╭──

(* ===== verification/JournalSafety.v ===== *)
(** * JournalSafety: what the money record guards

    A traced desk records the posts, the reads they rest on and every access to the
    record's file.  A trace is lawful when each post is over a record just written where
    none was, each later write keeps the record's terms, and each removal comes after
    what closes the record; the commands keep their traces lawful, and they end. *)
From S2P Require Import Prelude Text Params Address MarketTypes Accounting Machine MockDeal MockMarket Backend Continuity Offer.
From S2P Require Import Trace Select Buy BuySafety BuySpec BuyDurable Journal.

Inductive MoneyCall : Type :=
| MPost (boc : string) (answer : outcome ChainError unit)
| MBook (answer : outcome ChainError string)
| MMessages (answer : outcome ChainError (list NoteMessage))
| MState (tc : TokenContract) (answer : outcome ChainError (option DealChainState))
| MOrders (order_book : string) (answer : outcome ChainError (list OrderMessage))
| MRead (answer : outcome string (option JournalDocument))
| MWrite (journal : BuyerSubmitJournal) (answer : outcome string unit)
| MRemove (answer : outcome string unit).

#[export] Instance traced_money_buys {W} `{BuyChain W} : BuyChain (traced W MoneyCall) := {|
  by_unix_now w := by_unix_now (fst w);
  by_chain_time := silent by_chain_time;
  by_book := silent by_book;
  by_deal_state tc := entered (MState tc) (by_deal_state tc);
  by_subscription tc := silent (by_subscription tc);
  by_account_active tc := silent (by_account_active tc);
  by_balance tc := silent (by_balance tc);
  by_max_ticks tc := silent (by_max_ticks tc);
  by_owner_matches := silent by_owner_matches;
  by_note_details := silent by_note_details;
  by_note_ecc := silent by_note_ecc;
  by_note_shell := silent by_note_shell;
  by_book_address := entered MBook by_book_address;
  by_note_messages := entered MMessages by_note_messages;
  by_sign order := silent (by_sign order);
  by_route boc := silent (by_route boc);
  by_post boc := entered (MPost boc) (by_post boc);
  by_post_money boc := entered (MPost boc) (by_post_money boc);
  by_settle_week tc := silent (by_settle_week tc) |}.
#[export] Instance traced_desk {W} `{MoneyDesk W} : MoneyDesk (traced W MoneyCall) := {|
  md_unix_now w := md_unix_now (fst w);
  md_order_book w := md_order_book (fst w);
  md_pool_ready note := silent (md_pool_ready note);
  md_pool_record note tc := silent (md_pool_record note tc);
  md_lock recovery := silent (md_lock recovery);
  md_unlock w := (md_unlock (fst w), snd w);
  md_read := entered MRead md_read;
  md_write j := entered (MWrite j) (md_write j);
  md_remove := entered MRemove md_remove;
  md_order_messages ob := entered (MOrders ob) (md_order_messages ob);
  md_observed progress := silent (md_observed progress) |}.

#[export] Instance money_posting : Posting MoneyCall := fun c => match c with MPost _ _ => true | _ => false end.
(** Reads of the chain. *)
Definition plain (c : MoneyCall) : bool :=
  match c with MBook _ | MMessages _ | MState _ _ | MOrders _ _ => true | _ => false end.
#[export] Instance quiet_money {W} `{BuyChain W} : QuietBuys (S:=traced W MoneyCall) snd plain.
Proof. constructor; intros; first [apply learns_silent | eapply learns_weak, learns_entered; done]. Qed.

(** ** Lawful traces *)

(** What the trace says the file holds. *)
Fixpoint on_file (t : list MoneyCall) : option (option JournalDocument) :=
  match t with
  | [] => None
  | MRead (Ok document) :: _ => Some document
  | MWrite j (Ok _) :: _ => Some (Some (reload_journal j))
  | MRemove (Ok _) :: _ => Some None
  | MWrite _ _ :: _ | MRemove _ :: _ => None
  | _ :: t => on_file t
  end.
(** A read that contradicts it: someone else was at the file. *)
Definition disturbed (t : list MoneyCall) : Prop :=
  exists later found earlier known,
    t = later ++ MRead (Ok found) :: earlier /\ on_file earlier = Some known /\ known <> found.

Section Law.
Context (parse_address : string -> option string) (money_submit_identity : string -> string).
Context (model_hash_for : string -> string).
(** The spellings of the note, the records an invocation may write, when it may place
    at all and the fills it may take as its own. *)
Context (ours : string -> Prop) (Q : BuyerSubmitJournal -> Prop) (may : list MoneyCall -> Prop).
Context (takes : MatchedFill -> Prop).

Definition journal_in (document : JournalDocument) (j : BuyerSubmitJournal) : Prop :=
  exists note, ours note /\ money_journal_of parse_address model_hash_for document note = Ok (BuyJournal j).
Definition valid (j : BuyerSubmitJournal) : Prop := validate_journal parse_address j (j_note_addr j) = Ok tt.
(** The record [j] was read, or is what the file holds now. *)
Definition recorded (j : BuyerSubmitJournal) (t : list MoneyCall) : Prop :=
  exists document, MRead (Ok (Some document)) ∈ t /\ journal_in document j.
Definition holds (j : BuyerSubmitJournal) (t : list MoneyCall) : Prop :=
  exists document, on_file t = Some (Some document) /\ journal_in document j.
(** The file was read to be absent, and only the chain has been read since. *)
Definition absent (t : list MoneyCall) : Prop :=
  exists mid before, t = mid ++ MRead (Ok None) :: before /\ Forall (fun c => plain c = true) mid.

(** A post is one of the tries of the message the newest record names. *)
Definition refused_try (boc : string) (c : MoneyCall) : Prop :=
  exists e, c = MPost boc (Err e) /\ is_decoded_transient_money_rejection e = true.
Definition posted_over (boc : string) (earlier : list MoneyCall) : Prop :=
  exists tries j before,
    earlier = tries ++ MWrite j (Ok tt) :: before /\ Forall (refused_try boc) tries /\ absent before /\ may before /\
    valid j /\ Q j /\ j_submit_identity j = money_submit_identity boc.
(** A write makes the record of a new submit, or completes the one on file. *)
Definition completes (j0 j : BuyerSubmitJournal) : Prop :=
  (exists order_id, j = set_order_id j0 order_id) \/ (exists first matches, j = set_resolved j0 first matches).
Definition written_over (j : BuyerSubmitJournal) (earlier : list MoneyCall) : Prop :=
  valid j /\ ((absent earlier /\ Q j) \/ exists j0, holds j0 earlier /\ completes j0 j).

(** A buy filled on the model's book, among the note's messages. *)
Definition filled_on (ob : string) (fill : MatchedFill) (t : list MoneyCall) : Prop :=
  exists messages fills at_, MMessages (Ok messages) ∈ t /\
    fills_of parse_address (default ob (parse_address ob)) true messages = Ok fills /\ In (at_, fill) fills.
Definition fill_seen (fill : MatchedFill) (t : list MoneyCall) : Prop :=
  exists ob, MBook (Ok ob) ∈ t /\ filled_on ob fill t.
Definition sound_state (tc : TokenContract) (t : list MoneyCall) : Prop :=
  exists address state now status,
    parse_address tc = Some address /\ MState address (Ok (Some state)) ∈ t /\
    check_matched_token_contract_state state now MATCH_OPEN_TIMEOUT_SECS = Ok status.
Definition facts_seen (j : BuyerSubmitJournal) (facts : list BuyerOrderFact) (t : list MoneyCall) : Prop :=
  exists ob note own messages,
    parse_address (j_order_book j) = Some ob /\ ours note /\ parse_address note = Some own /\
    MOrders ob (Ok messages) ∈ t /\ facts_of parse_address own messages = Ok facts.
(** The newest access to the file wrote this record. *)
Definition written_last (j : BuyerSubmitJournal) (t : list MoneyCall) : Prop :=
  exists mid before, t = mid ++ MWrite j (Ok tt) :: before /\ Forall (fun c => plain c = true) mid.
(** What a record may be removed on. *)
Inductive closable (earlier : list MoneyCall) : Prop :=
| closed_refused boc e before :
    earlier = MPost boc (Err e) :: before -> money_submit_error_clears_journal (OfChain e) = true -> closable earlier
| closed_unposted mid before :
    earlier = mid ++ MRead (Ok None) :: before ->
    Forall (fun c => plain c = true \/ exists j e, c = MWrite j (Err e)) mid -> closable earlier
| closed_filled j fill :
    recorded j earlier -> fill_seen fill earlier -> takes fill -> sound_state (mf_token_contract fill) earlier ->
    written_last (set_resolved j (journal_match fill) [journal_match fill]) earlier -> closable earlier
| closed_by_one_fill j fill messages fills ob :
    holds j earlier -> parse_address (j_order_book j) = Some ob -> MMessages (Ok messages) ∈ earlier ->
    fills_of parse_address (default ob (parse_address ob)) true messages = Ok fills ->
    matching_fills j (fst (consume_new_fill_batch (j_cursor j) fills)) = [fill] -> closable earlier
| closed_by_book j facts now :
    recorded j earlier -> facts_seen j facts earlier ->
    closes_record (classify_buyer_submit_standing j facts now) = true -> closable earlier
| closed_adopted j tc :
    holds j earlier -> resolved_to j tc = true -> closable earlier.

╰──

* TASK BRIEF: The lines above from the one with "(** The spellings" through the one with "Definition journal_in (document" are to be duplicated exactly, ends included, with nothing added.

* COMPLETED TASK:
(** The spellings of the note, the records an invocation may write, when it may place
    at all and the fills it may take as its own. *)
Context (ours : string -> Prop) (Q : BuyerSubmitJournal -> Prop) (may : list MoneyCall -> Prop).
Context (takes : MatchedFill -> Prop).

Definition journal_in (document : JournalDocument) (j : BuyerSubmitJournal) : Prop :=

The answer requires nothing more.